To do: Return a copy of every line in the records that includes the word "unfold".

--- Listed records Enclosed Below ---

(** Without an author argument and without
    [$GIT_AUTHOR_NAME], [commit_tree] stores a commit whose author and
    committer lines read "None <time> <zone>": the text read back is the
    commit text built with no author, returned under the SHA-1 of its frame. *)
Theorem commit_tree_no_author g tree msg parent w :
  Repo.repo_here w -> Objects.store_wf w -> w_env w !! "GIT_AUTHOR_NAME"%string = None ->
  let text := commit_text tree msg parent None (w_clock w) (w_timezone w) in
  exists w', commit_tree g tree msg parent None w = (Ok (hex (sha1 (Objects.frame "commit" text))), w') /\
             Objects.read_object (hex (sha1 (Objects.frame "commit" text))) g w' = (Ok ("commit"%string, text), w').
Proof.
  intros Hr Hwf He text. unfold commit_tree.
  erewrite sbind_apply by exact (commit_author_unset w He). cbv beta. unfold sbind at 1, sget.
  destruct (Objects.hash_object_write_spec w text "commit" Hr Hwf) as (w' & m & Hrun & Hl & _ & Hg & Hc & _).
  exists w'. split; [exact Hrun|].
  rewrite (Objects.read_object_at w' _ g (compress (Objects.frame "commit" text)) m);
    [| eapply Objects.repo_here_grow; eauto | apply Objects.sha_dir_plain | apply Objects.sha_file_plain
     | by rewrite (Objects.objects_loc_same w w' Hc)].
  rewrite decompress_compress, Objects.parse_frame_frame; [done|]. split; reflexivity.
Qed.

End Loop.

(** ** Witnesses on the demo repository *)

Definition demo_gitdir : pypath := path_of_string ".pyvcs".

Definition demo_items : list titem := [(33188, "a.txt"%string, Index.demo_sha); (16384, "d"%string, Index.demo_sha)].

(** "a.txt" staged, then deleted from the working directory. *)
Definition demo_deleted : world :=
  set_fs Index.demo_staged (delete ["home"; "r"; "a.txt"] (w_fs Index.demo_staged)).

Definition demo_listing : list pypath := [path_slash (path_slash (path_parent demo_gitdir) ".") ".pyvcs"].

Lemma read_tree_tree_data_witness :
  Forall titem_ok demo_items /\
  Objects.read_tree (tree_data demo_items) = Ok (tree_view <$> demo_items).
Proof.
assert (Hok : Forall titem_ok demo_items) by (apply (bool_decide_unpack _); vm_compute; reflexivity).
split; [exact Hok|]. apply read_tree_tree_data; exact Hok.
Defined.

Lemma write_tree_missing_file_witness :
  "."%string <> EmptyString /\
  glob_star (path_slash (path_parent demo_gitdir) ".") demo_deleted = (Ok demo_listing, demo_deleted) /\
  Forall (fun x => Index.name x ∈ (path_str <$> demo_listing)) [] /\
  (Index.name Index.demo_entry ∉ (path_str <$> demo_listing)) /\
  s_index "/" (Index.name Index.demo_entry) = None /\
  lookup_path demo_deleted (path_slash (path_parent demo_gitdir) ("." +:+ "/" +:+ s_lstrip "." (Index.name Index.demo_entry))%stdpp) = None /\
  write_tree demo_gitdir [Index.demo_entry] "." demo_deleted = (Err RecursionError, demo_deleted).
Proof.
assert (Hd : "."%string <> EmptyString) by discriminate.
assert (Hg : glob_star (path_slash (path_parent demo_gitdir) ".") demo_deleted = (Ok demo_listing, demo_deleted))
  by (vm_compute; reflexivity).
assert (Hdone : Forall (fun x => Index.name x ∈ (path_str <$> demo_listing)) []) by constructor.
assert (He : Index.name Index.demo_entry ∉ (path_str <$> demo_listing)) by (apply (bool_decide_unpack _); vm_compute; reflexivity).
assert (Hs : s_index "/" (Index.name Index.demo_entry) = None) by (vm_compute; reflexivity).
assert (Hl : lookup_path demo_deleted (path_slash (path_parent demo_gitdir) ("." +:+ "/" +:+ s_lstrip "." (Index.name Index.demo_entry))%stdpp) = None)
  by (vm_compute; reflexivity).
do 6 (split; [assumption|]).
exact (write_tree_missing_file recursion_limit demo_gitdir "." [] Index.demo_entry [] demo_deleted demo_listing Hd Hg Hdone He Hs Hl).
Defined.

Lemma commit_tree_no_author_witness :
  Repo.repo_here demo_repo /\ Objects.store_wf demo_repo /\ w_env demo_repo !! "GIT_AUTHOR_NAME"%string = None /\
  exists w', commit_tree demo_gitdir "959186c87f11cedbc03fb0aa728575ce3dbf3335" "msg" None None demo_repo =
    (Ok "44460d55e369bf3cfc2cba6c870c73c8df5c2ec2"%string, w') /\ Objects.read_object "44460d55e369bf3cfc2cba6c870c73c8df5c2ec2" demo_gitdir w' =
    (Ok ("commit"%string, commit_text "959186c87f11cedbc03fb0aa728575ce3dbf3335" "msg" None None 1700000000 0), w').
Proof.
assert (Hr : Repo.repo_here demo_repo) by (vm_compute; eexists; reflexivity).
assert (Hw : Objects.store_wf demo_repo) by (apply (bool_decide_unpack _); vm_compute; reflexivity).
assert (He : w_env demo_repo !! "GIT_AUTHOR_NAME"%string = None) by reflexivity.
split; [exact Hr|]. split; [exact Hw|]. split; [exact He|].
assert (Hn : hex (sha1 (Objects.frame "commit" (commit_text "959186c87f11cedbc03fb0aa728575ce3dbf3335" "msg" None None 1700000000 0)))
  = "44460d55e369bf3cfc2cba6c870c73c8df5c2ec2"%string) by (vm_compute; reflexivity).
rewrite <- Hn. exact (commit_tree_no_author demo_gitdir "959186c87f11cedbc03fb0aa728575ce3dbf3335" "msg" None demo_repo Hr Hw He).
Defined.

--- End of Enclosed Listed records ---

Task solution:
  intros Hr Hwf He text. unfold commit_tree.
  erewrite sbind_apply by exact (commit_author_unset w He). cbv beta. unfold sbind at 1, sget.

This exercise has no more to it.